Exercise objective:
Throughout the material below, how many lines include the string "Record"? Reply with only the number.
——
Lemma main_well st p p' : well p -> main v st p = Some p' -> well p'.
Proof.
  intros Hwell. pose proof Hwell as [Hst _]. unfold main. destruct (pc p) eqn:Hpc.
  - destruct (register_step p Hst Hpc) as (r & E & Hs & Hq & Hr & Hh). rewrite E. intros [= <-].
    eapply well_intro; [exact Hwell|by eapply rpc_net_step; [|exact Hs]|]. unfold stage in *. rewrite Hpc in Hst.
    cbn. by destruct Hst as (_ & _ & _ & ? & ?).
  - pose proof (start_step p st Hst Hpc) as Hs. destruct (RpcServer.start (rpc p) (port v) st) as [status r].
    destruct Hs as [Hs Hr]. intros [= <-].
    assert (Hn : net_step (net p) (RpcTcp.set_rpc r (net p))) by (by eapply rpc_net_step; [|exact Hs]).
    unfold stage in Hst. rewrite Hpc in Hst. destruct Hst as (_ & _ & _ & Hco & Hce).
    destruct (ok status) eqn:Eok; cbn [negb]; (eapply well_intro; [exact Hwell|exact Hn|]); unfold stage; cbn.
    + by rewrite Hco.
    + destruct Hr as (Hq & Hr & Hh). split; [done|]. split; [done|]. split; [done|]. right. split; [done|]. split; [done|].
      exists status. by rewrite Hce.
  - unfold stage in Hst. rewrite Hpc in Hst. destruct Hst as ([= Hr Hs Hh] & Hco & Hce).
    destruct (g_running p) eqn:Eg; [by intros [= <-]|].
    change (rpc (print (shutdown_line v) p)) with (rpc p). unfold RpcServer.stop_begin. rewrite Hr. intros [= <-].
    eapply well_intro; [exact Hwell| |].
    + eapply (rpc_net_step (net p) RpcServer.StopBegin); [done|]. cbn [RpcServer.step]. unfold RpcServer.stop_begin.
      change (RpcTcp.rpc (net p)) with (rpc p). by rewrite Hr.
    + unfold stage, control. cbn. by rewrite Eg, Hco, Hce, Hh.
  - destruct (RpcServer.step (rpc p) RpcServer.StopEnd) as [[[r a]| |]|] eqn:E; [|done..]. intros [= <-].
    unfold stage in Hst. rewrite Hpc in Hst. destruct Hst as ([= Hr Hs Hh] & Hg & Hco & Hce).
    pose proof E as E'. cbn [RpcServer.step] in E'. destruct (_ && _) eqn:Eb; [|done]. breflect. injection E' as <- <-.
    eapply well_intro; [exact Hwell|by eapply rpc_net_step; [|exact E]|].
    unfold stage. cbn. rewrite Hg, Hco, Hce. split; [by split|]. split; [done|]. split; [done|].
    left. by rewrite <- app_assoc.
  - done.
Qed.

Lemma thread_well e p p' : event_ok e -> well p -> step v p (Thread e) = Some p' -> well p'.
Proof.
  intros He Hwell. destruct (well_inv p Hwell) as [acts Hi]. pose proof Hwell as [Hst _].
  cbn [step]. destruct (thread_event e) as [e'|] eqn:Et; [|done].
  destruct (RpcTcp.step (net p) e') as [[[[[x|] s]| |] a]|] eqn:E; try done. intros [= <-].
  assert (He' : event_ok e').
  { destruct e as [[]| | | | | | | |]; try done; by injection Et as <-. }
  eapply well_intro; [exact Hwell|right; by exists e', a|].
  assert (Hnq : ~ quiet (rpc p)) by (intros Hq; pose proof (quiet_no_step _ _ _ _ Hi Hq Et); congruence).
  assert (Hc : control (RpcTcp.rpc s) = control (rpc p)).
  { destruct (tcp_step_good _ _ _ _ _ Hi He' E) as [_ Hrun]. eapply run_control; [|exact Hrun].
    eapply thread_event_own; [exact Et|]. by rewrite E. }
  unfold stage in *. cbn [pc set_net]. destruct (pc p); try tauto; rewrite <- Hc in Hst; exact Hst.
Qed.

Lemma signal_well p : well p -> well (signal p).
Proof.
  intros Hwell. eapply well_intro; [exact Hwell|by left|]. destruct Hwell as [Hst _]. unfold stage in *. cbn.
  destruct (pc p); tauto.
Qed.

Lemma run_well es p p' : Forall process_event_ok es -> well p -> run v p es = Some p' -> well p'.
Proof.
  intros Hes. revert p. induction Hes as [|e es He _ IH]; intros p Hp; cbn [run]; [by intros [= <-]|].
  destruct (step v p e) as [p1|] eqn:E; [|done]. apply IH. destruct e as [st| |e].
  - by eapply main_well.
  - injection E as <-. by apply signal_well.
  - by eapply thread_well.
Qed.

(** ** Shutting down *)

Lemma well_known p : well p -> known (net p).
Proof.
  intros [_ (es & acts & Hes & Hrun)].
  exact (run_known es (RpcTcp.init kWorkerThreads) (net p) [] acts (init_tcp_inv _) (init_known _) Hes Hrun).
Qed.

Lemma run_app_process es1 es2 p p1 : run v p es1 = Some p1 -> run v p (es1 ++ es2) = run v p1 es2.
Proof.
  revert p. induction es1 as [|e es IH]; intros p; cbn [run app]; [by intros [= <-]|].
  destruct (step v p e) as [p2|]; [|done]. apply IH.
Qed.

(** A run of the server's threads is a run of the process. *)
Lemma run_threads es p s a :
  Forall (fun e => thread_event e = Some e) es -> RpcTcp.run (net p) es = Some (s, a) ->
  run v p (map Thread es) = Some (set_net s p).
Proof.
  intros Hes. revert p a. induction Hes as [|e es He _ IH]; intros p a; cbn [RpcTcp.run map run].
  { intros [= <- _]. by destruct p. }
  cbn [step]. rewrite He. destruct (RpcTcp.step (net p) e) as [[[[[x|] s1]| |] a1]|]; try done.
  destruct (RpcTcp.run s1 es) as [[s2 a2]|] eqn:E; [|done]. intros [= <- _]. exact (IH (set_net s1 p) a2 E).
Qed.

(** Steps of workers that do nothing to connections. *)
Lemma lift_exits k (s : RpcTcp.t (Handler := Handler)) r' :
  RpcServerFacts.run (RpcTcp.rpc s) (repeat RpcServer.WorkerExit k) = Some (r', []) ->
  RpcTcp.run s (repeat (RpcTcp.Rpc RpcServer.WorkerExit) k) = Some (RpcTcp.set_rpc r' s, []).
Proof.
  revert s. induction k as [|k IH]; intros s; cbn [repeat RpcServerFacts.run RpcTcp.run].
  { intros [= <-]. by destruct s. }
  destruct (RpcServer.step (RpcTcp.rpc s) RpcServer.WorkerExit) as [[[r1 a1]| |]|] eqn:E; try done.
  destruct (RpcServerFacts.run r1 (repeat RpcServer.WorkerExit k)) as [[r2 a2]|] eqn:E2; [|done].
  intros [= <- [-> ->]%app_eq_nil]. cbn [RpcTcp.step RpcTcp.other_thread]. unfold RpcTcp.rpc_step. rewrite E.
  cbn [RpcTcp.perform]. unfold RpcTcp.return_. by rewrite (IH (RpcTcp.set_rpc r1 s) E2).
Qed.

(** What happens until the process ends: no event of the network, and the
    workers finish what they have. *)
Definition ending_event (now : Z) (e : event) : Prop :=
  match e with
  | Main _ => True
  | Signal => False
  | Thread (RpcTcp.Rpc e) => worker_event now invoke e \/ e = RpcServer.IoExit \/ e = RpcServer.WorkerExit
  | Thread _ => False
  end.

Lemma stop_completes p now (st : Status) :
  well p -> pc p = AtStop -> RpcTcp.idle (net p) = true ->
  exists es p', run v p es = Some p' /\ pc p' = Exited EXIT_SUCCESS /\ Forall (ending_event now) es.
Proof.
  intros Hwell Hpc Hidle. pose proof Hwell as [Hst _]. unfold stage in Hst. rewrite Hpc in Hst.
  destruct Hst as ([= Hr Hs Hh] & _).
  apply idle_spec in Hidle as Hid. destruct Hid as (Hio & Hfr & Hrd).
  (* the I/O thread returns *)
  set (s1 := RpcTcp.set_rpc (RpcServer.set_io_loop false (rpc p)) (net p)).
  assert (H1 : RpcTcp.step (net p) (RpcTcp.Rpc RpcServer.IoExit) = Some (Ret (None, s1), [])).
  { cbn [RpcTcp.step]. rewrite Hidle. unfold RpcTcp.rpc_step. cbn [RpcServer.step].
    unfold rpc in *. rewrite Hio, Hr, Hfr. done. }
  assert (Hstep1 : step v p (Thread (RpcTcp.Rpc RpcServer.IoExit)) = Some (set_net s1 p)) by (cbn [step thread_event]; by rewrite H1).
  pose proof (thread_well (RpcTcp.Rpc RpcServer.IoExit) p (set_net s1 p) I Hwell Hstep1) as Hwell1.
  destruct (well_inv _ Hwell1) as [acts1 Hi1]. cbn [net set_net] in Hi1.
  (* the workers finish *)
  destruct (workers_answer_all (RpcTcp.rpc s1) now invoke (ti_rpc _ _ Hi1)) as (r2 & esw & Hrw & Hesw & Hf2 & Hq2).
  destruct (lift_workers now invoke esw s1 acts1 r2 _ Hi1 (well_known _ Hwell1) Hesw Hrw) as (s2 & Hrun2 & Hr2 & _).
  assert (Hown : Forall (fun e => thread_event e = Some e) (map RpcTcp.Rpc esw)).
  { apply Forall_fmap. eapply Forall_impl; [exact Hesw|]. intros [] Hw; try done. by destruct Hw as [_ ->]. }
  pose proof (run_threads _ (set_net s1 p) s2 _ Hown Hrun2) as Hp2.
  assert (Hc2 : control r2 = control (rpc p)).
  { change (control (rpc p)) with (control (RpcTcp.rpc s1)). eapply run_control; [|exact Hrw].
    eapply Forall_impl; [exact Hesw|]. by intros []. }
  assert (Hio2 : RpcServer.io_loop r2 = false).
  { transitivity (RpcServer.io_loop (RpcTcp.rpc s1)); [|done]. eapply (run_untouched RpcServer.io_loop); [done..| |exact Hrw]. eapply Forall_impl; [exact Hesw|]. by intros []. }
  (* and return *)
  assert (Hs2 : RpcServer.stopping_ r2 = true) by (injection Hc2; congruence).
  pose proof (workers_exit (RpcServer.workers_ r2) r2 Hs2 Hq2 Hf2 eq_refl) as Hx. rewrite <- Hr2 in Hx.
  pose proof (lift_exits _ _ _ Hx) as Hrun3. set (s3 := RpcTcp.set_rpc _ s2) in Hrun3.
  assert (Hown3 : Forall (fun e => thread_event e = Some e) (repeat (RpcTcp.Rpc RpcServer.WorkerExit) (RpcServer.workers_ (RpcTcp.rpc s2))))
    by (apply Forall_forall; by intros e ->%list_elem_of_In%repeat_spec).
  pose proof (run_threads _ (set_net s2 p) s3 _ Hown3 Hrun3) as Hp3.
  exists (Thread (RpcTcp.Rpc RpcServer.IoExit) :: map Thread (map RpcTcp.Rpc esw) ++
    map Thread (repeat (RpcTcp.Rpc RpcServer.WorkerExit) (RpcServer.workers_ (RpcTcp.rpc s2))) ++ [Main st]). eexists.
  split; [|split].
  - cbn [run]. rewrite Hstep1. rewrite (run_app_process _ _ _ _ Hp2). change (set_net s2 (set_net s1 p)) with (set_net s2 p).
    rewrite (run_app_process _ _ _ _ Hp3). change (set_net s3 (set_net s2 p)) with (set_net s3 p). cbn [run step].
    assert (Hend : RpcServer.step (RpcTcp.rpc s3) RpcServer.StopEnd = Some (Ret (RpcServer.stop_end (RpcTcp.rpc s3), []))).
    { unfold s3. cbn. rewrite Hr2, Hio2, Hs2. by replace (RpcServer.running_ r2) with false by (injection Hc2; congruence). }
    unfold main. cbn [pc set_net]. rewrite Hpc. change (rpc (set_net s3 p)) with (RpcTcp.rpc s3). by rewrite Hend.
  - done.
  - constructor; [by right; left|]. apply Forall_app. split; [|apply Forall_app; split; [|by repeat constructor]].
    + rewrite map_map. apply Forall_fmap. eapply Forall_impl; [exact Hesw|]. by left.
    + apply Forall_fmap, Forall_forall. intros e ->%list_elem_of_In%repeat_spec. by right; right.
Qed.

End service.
——
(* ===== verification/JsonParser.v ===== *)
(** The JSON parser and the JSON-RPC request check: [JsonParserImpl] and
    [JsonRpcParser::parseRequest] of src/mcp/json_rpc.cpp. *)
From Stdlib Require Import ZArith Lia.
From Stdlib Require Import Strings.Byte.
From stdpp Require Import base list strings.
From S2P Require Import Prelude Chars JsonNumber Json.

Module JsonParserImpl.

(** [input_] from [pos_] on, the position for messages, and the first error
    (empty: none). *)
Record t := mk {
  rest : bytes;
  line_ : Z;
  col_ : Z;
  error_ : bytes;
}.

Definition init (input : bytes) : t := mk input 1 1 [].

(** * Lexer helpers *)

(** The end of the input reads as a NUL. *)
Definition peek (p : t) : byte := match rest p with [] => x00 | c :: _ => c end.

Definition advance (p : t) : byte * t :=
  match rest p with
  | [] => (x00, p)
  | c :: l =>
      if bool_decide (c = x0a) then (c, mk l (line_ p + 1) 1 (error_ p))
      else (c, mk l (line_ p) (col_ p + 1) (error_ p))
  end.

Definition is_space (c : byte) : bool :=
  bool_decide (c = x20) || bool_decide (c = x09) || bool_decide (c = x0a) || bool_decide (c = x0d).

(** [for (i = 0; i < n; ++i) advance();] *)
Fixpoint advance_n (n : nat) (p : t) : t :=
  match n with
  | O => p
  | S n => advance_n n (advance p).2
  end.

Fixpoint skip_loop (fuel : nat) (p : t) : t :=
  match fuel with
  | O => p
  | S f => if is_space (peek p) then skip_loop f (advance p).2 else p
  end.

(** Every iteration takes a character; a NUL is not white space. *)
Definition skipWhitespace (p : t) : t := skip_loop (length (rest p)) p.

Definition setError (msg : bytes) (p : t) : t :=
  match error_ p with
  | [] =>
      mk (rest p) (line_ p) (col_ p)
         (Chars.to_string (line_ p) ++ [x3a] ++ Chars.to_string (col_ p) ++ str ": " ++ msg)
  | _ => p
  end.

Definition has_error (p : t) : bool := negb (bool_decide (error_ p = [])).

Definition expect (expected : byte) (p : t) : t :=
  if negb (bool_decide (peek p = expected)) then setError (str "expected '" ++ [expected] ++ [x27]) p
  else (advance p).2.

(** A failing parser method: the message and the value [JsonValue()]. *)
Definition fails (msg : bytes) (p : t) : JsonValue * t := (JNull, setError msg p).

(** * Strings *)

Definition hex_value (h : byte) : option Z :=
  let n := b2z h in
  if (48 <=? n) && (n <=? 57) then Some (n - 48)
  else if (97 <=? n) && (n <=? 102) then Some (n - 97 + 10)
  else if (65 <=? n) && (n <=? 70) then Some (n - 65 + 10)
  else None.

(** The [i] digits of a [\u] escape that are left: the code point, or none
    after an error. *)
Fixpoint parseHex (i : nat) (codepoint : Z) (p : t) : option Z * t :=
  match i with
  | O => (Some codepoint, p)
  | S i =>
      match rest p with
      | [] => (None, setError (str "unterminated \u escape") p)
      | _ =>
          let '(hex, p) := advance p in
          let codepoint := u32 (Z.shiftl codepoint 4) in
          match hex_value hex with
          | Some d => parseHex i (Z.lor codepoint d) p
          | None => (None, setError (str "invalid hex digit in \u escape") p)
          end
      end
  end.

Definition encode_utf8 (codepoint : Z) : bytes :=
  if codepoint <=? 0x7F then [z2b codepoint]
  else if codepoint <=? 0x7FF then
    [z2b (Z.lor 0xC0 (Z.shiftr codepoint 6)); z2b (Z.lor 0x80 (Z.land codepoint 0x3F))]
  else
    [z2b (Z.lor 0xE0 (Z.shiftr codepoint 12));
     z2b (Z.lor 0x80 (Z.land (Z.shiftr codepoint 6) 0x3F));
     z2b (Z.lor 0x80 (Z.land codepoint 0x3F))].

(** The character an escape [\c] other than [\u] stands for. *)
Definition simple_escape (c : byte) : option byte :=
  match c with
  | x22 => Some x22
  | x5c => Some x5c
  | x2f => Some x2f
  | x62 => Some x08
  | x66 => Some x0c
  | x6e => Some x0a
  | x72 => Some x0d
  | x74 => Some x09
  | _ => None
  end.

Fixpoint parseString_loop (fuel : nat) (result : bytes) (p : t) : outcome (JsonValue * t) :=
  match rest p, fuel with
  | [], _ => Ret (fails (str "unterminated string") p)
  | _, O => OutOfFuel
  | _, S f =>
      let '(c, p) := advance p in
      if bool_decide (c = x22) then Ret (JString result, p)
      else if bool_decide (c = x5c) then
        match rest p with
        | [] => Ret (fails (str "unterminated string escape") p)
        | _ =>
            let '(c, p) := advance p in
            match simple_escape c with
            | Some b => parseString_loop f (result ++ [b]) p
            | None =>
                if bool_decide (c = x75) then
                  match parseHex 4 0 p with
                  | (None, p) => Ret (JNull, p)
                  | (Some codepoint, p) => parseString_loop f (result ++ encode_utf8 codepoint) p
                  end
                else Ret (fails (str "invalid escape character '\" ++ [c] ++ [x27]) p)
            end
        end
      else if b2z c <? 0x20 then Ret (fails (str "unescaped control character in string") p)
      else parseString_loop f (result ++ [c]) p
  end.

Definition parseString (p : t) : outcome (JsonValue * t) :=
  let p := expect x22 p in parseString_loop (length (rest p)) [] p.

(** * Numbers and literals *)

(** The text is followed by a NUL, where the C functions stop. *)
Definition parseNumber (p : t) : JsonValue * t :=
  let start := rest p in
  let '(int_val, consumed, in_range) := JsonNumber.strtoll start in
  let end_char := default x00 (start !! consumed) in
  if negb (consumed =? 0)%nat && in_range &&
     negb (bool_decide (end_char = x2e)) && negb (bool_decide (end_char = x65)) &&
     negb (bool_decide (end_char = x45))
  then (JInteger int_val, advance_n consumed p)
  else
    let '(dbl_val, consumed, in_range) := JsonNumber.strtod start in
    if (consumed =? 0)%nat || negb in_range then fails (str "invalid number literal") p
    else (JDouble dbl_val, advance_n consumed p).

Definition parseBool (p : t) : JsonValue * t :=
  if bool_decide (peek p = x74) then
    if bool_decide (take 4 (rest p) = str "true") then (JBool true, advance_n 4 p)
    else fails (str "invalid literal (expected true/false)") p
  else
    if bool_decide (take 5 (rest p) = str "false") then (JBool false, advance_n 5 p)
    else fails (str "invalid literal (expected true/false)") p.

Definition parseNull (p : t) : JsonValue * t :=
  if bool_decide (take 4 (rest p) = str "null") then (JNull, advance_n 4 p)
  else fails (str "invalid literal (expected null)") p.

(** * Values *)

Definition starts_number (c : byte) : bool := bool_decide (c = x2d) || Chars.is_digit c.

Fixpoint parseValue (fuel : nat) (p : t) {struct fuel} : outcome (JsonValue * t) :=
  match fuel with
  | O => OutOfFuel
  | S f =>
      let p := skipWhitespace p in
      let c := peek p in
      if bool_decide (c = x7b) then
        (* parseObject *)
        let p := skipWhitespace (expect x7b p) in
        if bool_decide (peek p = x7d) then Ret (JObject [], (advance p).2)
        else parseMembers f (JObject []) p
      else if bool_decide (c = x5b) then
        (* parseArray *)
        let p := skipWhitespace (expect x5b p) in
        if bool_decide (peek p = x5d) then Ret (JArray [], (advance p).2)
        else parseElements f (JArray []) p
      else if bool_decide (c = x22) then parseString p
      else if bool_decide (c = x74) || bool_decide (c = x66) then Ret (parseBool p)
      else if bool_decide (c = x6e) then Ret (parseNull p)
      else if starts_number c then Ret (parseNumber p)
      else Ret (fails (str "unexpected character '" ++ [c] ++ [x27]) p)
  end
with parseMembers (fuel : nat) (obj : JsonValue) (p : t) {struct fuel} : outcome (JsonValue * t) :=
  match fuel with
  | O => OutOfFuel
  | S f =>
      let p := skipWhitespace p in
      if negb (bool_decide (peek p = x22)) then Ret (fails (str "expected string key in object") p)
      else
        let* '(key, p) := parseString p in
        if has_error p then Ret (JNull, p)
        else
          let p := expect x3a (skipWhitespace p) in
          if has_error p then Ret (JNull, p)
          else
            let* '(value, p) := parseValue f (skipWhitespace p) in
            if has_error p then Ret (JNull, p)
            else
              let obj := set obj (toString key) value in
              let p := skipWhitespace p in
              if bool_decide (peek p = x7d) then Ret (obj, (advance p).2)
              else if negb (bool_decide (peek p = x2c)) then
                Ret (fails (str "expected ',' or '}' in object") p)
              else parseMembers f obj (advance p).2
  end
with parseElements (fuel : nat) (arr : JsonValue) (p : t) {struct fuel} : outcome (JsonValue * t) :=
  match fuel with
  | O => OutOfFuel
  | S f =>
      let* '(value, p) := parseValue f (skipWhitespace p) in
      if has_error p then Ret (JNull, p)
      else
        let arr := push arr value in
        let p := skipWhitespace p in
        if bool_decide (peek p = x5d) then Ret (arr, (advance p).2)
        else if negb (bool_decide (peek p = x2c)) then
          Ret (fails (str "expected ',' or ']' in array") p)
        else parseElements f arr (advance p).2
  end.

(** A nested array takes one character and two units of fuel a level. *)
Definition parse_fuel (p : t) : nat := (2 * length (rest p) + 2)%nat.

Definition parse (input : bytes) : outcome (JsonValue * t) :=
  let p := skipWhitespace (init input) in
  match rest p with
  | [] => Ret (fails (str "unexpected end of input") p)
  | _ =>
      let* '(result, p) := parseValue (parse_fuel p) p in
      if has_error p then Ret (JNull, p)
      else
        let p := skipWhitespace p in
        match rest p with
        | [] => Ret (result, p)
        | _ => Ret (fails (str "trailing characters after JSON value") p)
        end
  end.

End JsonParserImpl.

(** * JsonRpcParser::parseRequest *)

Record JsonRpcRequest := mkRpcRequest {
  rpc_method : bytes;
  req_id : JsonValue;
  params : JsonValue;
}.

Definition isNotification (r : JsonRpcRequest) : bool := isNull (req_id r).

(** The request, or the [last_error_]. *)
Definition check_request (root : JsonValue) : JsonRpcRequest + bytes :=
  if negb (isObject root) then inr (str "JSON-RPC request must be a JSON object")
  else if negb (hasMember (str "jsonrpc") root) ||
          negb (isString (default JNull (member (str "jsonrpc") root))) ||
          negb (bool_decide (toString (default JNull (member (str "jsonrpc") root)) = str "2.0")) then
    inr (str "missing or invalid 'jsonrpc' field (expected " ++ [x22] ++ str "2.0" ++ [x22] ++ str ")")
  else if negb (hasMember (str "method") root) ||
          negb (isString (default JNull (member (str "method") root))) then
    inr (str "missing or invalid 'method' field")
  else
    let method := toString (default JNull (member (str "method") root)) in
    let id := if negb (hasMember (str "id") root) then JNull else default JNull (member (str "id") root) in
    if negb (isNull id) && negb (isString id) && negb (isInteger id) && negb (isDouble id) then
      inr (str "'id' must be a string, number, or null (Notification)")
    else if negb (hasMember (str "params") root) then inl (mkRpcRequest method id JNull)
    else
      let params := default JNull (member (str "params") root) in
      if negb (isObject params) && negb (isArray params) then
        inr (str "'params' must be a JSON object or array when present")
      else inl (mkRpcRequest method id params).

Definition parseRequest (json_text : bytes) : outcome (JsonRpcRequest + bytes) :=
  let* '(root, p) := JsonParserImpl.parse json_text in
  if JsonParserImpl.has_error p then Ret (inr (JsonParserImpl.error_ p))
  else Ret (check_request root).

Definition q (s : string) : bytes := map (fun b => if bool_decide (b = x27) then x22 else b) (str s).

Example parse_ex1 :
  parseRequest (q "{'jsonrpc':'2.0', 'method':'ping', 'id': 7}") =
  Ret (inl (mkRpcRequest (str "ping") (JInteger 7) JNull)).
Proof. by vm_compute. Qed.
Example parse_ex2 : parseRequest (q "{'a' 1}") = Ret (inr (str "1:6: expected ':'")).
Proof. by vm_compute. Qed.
——
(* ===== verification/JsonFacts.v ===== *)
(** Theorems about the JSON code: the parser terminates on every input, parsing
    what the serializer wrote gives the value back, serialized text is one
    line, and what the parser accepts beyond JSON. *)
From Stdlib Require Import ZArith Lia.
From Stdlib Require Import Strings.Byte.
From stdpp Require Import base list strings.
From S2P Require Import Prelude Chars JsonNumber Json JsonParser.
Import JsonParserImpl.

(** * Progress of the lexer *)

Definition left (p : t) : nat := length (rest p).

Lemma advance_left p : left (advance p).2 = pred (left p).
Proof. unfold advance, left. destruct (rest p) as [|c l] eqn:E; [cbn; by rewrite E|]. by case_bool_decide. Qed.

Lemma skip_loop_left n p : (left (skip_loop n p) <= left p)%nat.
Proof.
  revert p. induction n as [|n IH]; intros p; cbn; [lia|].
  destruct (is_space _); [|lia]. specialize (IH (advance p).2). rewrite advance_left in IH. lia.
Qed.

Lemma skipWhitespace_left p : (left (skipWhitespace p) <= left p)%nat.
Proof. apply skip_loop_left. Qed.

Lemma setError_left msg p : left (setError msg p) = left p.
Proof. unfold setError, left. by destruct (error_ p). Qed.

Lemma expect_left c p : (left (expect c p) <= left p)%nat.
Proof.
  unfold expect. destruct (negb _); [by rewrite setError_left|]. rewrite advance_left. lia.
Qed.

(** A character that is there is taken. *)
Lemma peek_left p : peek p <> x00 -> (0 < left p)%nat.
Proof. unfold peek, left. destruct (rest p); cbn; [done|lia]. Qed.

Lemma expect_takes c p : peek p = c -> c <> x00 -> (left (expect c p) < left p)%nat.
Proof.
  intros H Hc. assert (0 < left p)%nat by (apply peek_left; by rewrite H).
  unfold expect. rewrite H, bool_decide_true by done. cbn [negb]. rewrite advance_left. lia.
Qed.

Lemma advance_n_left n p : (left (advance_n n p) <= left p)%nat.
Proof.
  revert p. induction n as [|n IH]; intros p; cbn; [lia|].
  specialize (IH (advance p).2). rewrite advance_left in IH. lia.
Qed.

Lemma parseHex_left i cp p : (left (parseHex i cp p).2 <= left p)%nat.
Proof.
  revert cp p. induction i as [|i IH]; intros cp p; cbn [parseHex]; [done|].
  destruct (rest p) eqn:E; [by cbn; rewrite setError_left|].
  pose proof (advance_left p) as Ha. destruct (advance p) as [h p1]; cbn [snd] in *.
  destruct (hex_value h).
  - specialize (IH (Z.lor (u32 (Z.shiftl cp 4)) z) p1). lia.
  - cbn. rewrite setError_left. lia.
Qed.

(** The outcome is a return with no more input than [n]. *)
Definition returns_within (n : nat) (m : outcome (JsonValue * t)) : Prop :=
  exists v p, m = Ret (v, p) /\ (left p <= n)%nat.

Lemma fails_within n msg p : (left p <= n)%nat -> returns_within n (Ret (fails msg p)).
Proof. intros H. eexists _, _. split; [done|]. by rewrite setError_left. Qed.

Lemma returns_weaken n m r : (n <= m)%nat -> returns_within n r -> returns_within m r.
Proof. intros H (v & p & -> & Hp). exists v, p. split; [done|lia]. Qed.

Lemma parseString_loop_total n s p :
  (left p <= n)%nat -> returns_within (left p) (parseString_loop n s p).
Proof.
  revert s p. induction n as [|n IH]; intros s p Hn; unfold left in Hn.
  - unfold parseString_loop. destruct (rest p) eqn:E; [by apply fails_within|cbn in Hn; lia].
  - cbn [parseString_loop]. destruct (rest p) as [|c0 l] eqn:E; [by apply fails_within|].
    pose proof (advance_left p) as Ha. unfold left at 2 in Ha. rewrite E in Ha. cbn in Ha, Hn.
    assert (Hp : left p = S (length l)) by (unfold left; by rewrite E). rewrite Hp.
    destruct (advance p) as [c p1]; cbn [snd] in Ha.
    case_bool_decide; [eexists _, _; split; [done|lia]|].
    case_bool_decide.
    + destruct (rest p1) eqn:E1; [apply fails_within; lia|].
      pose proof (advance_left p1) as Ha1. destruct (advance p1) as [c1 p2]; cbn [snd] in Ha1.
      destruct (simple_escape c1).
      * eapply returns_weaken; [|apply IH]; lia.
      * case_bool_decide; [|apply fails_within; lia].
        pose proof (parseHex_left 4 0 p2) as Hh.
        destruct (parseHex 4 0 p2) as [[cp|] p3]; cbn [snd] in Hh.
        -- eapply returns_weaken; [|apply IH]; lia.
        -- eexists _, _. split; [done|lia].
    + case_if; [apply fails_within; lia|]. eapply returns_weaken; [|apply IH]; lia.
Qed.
——
Solution to this problem:
2